Впервые в его жизни появляется женщина, которая вызывает у него отчаянное, сумасшедшее желание быть рядом с ней, узнавать её и пытаться понять. Эйвери, с её упорным нежеланием жить, с её несомненным умом и с её красотой, которую не отметил бы только слепой, влечет Гарри, заставляет снова и снова пытаться её разгадать. За её наносной английской холодностью скрывается огонь, согревающий и обжигающий одновременно; её хочется встряхнуть, заставить посмотреть на мир другими глазами, раскрыть его великолепие… и если бы она позволила, то Гарри бы…

Сотня морских дьяволов!

Нет, Гарри знает, чего хочет, а сегодня только убеждается в этом. Он, правда, понятия не имел, как предъявить Луи ответ, да и нужно ли? Одно Гарри понимает точно: Эйвери заслуживает большего, чем замужество за Анваром Мендесом, и он хотел бы спасти её от этой участи. Ему кажется, что он находится в патовой ситуации: его собственные желания расходятся с тем, что нужно команде. И он не имеет права их подвести.

Маленькая английская мисс поражает его больше и больше. Чем больше Эйвери находится в компании пиратов — людей, по мнению общества, лишенных любых моральных принципов и оттого более свободных — тем сильнее проявляется её собственный характер, её стремление к свободе и отчаянная необходимость, чтобы её понимали и принимали той, кем она была. В обществе, в котором её учили жить, и в котором ей предстоит существовать дальше, такого желания бы не одобрили, это Гарри уже осознал.

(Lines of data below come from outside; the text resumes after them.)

(* ===== verification/ROrd256Spec.v ===== *)
(** * ROrd256Spec: the ordered rational encoding is exact, canonical and monotone

    The writer and the reader are lists of bits; the encoder writes the terms of
    Euclid's algorithm, and the decoder computes their continuants. *)

From S2P Require Import Prelude Lex KeySchema Trible ROrd256.

Open Scope nat_scope.

(** ** Single bits *)

Definition bits (buf : list N) : list bool := bit_at buf <$> seq 0 INLINE_BITS.

Lemma shift_128 j : j < 8 → N.shiftr 128 (N.of_nat j) = (2 ^ N.of_nat (7 - j))%N.
Proof. intros Hj. do 8 (destruct j as [|j]; [done|]). lia. Qed.

Lemma bit_at_testbit buf p : bit_at buf p = N.testbit (nth (p / 8) buf 0%N) (N.of_nat (7 - p mod 8)).
Proof.
  unfold bit_at. pose proof (Nat.mod_upper_bound p 8 ltac:(lia)). rewrite shift_128 by done.
  set (x := nth _ _ _). set (j := N.of_nat _). apply eq_iff_eq_true. rewrite negb_true_iff, N.eqb_neq. split.
  - intros Hne. destruct (N.testbit x j) eqn:E; [done|]. destruct Hne. apply N.bits_inj_0. intros i.
    rewrite N.land_spec. destruct (decide (i = j)) as [->|Hij]; [by rewrite E|].
    by rewrite N.pow2_bits_false, andb_false_r by done.
  - intros E H0. apply (f_equal (λ y, N.testbit y j)) in H0. rewrite N.land_spec, E, N.pow2_bits_true, N.bits_0 in H0. done.
Qed.

Lemma nth_alter f i j (l : list N) : nth i (alter f j l) 0%N =
  if decide (i = j ∧ j < length l) then f (nth j l 0%N) else nth i l 0%N.
Proof.
  destruct (decide (i = j)) as [->|Hne].
  - destruct (decide (j < length l)) as [Hlt|Hge].
    + rewrite decide_True by done. rewrite !nth_lookup, list_lookup_alter, decide_True by done.
      by destruct (lookup_lt_is_Some_2 l j Hlt) as [x ->].
    + rewrite decide_False by naive_solver. rewrite !nth_lookup, list_lookup_alter, decide_True by done.
      by rewrite lookup_ge_None_2 by lia.
  - rewrite decide_False by naive_solver. by rewrite !nth_lookup, list_lookup_alter_ne.
Qed.

Lemma set_bit_at buf q p : length buf = 32 → q < 256 →
  bit_at (alter (N.lor (N.shiftr 128 (N.of_nat (q mod 8)))) (q / 8) buf) p = if decide (p = q) then true else bit_at buf p.
Proof.
  intros Hl Hq. rewrite !bit_at_testbit, nth_alter.
  pose proof (Nat.mod_upper_bound p 8 ltac:(lia)). pose proof (Nat.mod_upper_bound q 8 ltac:(lia)).
  pose proof (Nat.div_mod_eq p 8). pose proof (Nat.div_mod_eq q 8).
  assert (q / 8 < 32) by (apply Nat.Div0.div_lt_upper_bound; lia).
  rewrite shift_128 by done. destruct (decide (p / 8 = q / 8 ∧ q / 8 < length buf)) as [[E _]|Hne].
  - rewrite N.lor_spec, E. destruct (decide (p = q)) as [->|Hpq].
    + by rewrite N.pow2_bits_true.
    + rewrite N.pow2_bits_false by lia. done.
  - rewrite decide_False; [done|]. intros ->. apply Hne. lia.
Qed.

Lemma lookup_bits buf p : p < 256 → bits buf !! p = Some (bit_at buf p).
Proof. intros Hp. unfold bits. rewrite list_lookup_fmap, lookup_seq_lt by done. done. Qed.

Lemma bits_length buf : length (bits buf) = 256.
Proof. unfold bits. by rewrite length_fmap, length_seq. Qed.

Lemma lor_bound n a b : (a < 2 ^ n)%N → (b < 2 ^ n)%N → (N.lor a b < 2 ^ n)%N.
Proof. rewrite !lt_pow2_testbit. intros Ha Hb i Hi. by rewrite N.lor_spec, Ha, Hb. Qed.

(** ** The writer *)

(** The writer holds [bs], and zeros from there. *)
Record wrote (w : BitWriter) (bs : list bool) : Prop := {
  wr_len : bytes_ok 32 (w_buf w);
  wr_pos : w_pos w = length bs;
  wr_fit : length bs <= 256;
  wr_bits : ∀ p, p < 256 → bit_at (w_buf w) p = nth p bs false;
}.

Lemma wrote_new : wrote writer_new [].
Proof.
  split; [|done|simpl; lia|].
  - split; [done|]. change (w_buf writer_new) with (replicate 32 0%N). by apply Forall_replicate.
  - intros p Hp. rewrite bit_at_testbit. change (w_buf writer_new) with (replicate 32 0%N).
    rewrite nth_lookup. destruct (replicate 32 0%N !! (p / 8)) as [x|] eqn:E; simpl; [|by destruct p].
    apply lookup_replicate in E as [-> _]. rewrite N.bits_0. by destruct p.
Qed.

Lemma push_wrote w bs b : wrote w bs →
  if decide (length bs < 256) then ∃ w', push w b = inr w' ∧ wrote w' (bs ++ [b]) else push w b = inl OutOfDomain.
Proof.
  intros [[Hlen Hby] Hpos Hfit Hbits]. unfold push, INLINE_BITS. rewrite Hpos.
  case_decide as Hlt; [|by rewrite (proj2 (Nat.leb_le _ _)) by lia]. rewrite (proj2 (Nat.leb_gt _ _)) by lia.
  eexists. split; [done|]. split; cbn [w_buf w_pos].
  - destruct b; [|done]. split; [by rewrite length_alter|]. apply Forall_alter; [done|]. intros x Hx Hx'.
    assert (N.shiftr 128 (N.of_nat (length bs mod 8)) < 2 ^ 8)%N.
    { rewrite shift_128 by (apply Nat.mod_upper_bound; lia). apply N.pow_lt_mono_r; lia. }
    change 256%N with (2 ^ 8)%N. apply lor_bound; [done|done].
  - rewrite length_app. simpl. lia.
  - rewrite length_app. simpl. lia.
  - intros p Hp. assert (∀ p, nth p (bs ++ [b]) false = if decide (p = length bs) then b else nth p bs false) as ->.
    { intros q. destruct (decide (q = length bs)) as [->|Hne].
      - rewrite app_nth2, Nat.sub_diag by lia. done.
      - destruct (decide (q < length bs)); [by rewrite app_nth1|]. rewrite !nth_overflow; [done|lia|].
        rewrite length_app. simpl. lia. }
    destruct b.
    + rewrite set_bit_at by done. by rewrite Hbits.
    + rewrite Hbits by done. case_decide as E; [|done]. subst p. by rewrite nth_overflow by lia.
Qed.

(** [F] appends [l], or fails because it does not fit. *)
Definition writes (F : BitWriter → result BitWriter) (l : list bool) : Prop := ∀ w bs, wrote w bs →
  if decide (length bs + length l <= 256) then ∃ w', F w = inr w' ∧ wrote w' (bs ++ l) else F w = inl OutOfDomain.

Lemma writes_nil : writes inr [].
Proof. intros w bs Hw. pose proof (wr_fit _ _ Hw). rewrite decide_True by (simpl; lia). exists w. by rewrite app_nil_r. Qed.

Lemma writes_push b : writes (λ w, push w b) [b].
Proof.
  intros w bs Hw. pose proof (push_wrote w bs b Hw) as H. simpl. case_decide; case_decide; [done|lia|lia|done].
Qed.

Lemma writes_app F G l l' : writes F l → writes G l' → writes (λ w, w ←? F w; G w) (l ++ l').
Proof.
  intros HF HG w bs Hw. specialize (HF w bs Hw). rewrite length_app.
  destruct (decide (length bs + length l <= 256)) as [H1|H1].
  - destruct HF as (w1 & -> & Hw1). specialize (HG w1 _ Hw1). rewrite length_app, <-Nat.add_assoc in HG. by rewrite app_assoc.
  - rewrite decide_False by lia. by rewrite HF.
Qed.

(** The bits of [m] below [k], the highest first. *)
Fixpoint low (k : nat) (m : Z) : list bool :=
  match k with 0 => [] | S k => Z.testbit m (Z.of_nat k) :: low k m end.
Definition width (m : Z) : nat := Z.to_nat (Z.log2 m).
Definition tcode (m : Z) : list bool := replicate (width m) true ++ false :: low (width m) m.
Definition code (invert : bool) (m : Z) : list bool := xorb invert <$> tcode m.

Lemma low_length k m : length (low k m) = k.
Proof. induction k; simpl; auto. Qed.
Lemma code_length i m : length (code i m) = 2 * width m + 1.
Proof. unfold code, tcode. rewrite length_fmap, length_app, length_replicate. simpl. rewrite low_length. lia. Qed.

Lemma width_leading m : (0 < m < 2 ^ 128)%Z → Z.to_nat (127 - leading_zeros m) = width m.
Proof. intros Hm. unfold leading_zeros, width. rewrite (proj2 (Z.eqb_neq _ _)) by lia. f_equal. lia. Qed.

Lemma low_bit m i : (Z.land (Z.shiftr m (Z.of_nat i)) 1 =? 1)%Z = Z.testbit m (Z.of_nat i).
Proof.
  rewrite (Z.land_ones _ 1) by lia. rewrite <-Z.bit0_mod, Z.shiftr_spec by lia. rewrite Z.add_0_l.
  by destruct (Z.testbit m (Z.of_nat i)).
Qed.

Интересно, что сказал бы Луи, если бы Гарри признался, что хочет Эйвери, жаждет её в свою постель и в свою жизнь, и двадцать тысяч золотом не кажутся привлекательными, если за них придется отдать её. Он вспоминает старуху-гадалку и её слова, что есть что-то, важнее золота, и теперь он мог бы согласиться с ней, хотя тогда рассмеялся в лицо. Гарри закрывает глаза, но в темноте под веками мелькают образы, мешающие уснуть. Он надеется, что Эйвери никогда не узнает: он видел её сегодня, пока она купалась, так же, как она видела его. Только она-то явилась на берег без умысла, даже не зная, что он там будет, а Гарри солгал ей, затаился, наблюдая, но сделал хуже только себе. Он вспоминает, как липла к девичьему телу мокрая и отяжелевшая ткань рубашки, вспоминает нежную линию груди, обрисованную впитавшим воду льном, и в штанах становиться тесно. А воспоминания о любопытной ладошке, касавшейся его в тортугском переулке, жизнь ему вообще не облегчают.